*EXERCISE BRIEF*
Among the entries below, take the line with "set (o := pending" and the line with "- left. split;", and output them and every line between them exactly, with nothing else.

*DATA EXCERPTS*
(** Cutting off an event that is over the limit. *)
Lemma flush_turn an total out st o f :
  pass_inv an total out st → take_framed (framing st) = (ForceFlush o, f) →
  turn_ok an total out st (advance_turn st).
Proof.
  intros Hi E. unfold advance_turn. rewrite E. simpl.
  pose proof (take_framed_spec _ (pi_fed _ _ _ _ Hi)) as Hs. rewrite E in Hs. destruct Hs as (Hw & Hn & -> & ->).
  set (o := pending (framing st) ++ held_lf (framing st) ++ [LF; LF]).
  assert (pass_inv an total (out ++ o) (deliver o (with_framing framing_new (count_events 1 st)))) as Hi'.
  { apply deliver_inv; [by apply count_events_inv|apply framing_new_fed|].
    change (to_come (count_events 1 st)) with (to_come st).
    destruct (pi_text _ _ _ _ Hi) as (pieces & seg & own & Et & F & -> & [[(es0 & -> & F0) Hb]|(Hp & _)]);
      [|by rewrite Hp in Hw].
    assert (lf_normalize seg = concat es0 ++ pending (framing st) ++ held_lf (framing st)) as Hseg.
    { specialize (Hb []). rewrite app_nil_r in Hb. rewrite <- Hb. unfold held_lf. by destruct (cr_held (framing st)). }
    exists (pieces ++ [seg]), [], []. split_and!.
    - rewrite Et, concat_app. simpl. by rewrite app_nil_r, <- app_assoc.
    - apply Forall_app. split; [done|]. apply Forall_singleton. by exists es0, (pending (framing st)), (held_lf (framing st)).
    - rewrite fmap_app, concat_app. simpl. assert (cut_off seg = concat es0 ++ o) as ->.
      { unfold cut_off, o. rewrite Hseg. by rewrite <- !app_assoc. }
      by rewrite !app_nil_r, <- !app_assoc.
    - left. split; [by exists []|done]. }
  split; [exact Hi'|]. destruct (deliver_same o (count_events 1 (with_framing framing_new st))) as (D1 & D2 & _).
  split; [unfold error_to_come; by rewrite D1, D2|].
  exact (deliver_tx o (count_events 1 (with_framing framing_new st))).
Qed.

Lemma with_framing_id st : with_framing (framing st) st = st.
Proof. by destruct st. Qed.

Lemma drain_error_Some st e :
  pending_error st = Some e →
  drain_error st =
    match (finish (framing st)).1 with
    | Some tail => Emit (Ok tail) (deliver tail (with_framing framing_new st))
    | None =>
        if completion_signaled st then EndNow (with_error None (with_framing framing_new st))
        else Emit (Err e) (with_end BackendError (with_error None (with_framing framing_new st)))
    end.
Proof.
  intros He. unfold drain_error. rewrite He. cbv zeta. change (framing (with_error None st)) with (framing st).
  pose proof (finish_spec (framing st)) as [Hn _].
  destruct (finish (framing st)) as [[tail|] f]; simpl in Hn; subst f; [|done].
  simpl fst. cbv iota. f_equal. unfold deliver. simpl. destruct (detect_and_signal_completion _ _).
  unfold with_error. simpl. by rewrite He.
Qed.

(** Draining a backend error: the tail first, then the error. *)
Lemma drain_turn an total out st e :
  pass_inv an total out st → pending_error st = Some e → take_framed (framing st) = (Nothing, framing st) →
  turn_ok an total out st (advance_turn st).
Proof.
  intros Hi He E. unfold advance_turn. rewrite E, with_framing_id, (drain_error_Some st e He).
  assert (to_come st = []) as Hc.
  { unfold to_come. by rewrite (pi_err _ _ _ _ Hi) by by rewrite He. }
  destruct (finish (framing st)).1 as [tail|] eqn:Ef.
  - pose proof (tail_inv an total out st tail Hi Hc Ef) as Hi'.
    destruct (deliver_same tail (with_framing framing_new st)) as (D1 & D2 & _).
    split; [exact Hi'|]. split; [unfold error_to_come; by rewrite D1, D2|].
    exact (deliver_tx tail (with_framing framing_new st)).
  - pose proof (done_inv an total out st Hi Hc Ef) as Hout.
    pose proof (pi_tx _ _ _ _ Hi) as Htx. destruct (completion_signaled st) eqn:Hcs.
    + symmetry in Htx. apply bool_decide_eq_true in Htx.
      split; [done|]. split; [apply Hi|]. by right.
    + symmetry in Htx. apply bool_decide_eq_false in Htx.
      split_and!; try done; [|by apply error_to_come_done|].
      * split; simpl; try done.
        -- change (to_come (with_end _ _)) with (to_come st). destruct Hout as (pieces & last & -> & F & ->).
           exists pieces, last, (lf_normalize last). unfold text_at. rewrite Hc, app_nil_r. split_and!; [done..|]. by right.
        -- apply framing_new_fed.
        -- apply Hi.
        -- rewrite Hcs. symmetry. apply bool_decide_eq_false. by destruct (completion_tx st) as [|[]].
      * unfold error_to_come. simpl. rewrite (pi_err _ _ _ _ Hi); [done|by rewrite He].
Qed.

*SOLUTION FOR THIS EXERCISE*
  set (o := pending (framing st) ++ held_lf (framing st) ++ [LF; LF]).
  assert (pass_inv an total (out ++ o) (deliver o (with_framing framing_new (count_events 1 st)))) as Hi'.
  { apply deliver_inv; [by apply count_events_inv|apply framing_new_fed|].
    change (to_come (count_events 1 st)) with (to_come st).
    destruct (pi_text _ _ _ _ Hi) as (pieces & seg & own & Et & F & -> & [[(es0 & -> & F0) Hb]|(Hp & _)]);
      [|by rewrite Hp in Hw].
    assert (lf_normalize seg = concat es0 ++ pending (framing st) ++ held_lf (framing st)) as Hseg.
    { specialize (Hb []). rewrite app_nil_r in Hb. rewrite <- Hb. unfold held_lf. by destruct (cr_held (framing st)). }
    exists (pieces ++ [seg]), [], []. split_and!.
    - rewrite Et, concat_app. simpl. by rewrite app_nil_r, <- app_assoc.
    - apply Forall_app. split; [done|]. apply Forall_singleton. by exists es0, (pending (framing st)), (held_lf (framing st)).
    - rewrite fmap_app, concat_app. simpl. assert (cut_off seg = concat es0 ++ o) as ->.
      { unfold cut_off, o. rewrite Hseg. by rewrite <- !app_assoc. }
      by rewrite !app_nil_r, <- !app_assoc.
    - left. split; [by exists []|done]. }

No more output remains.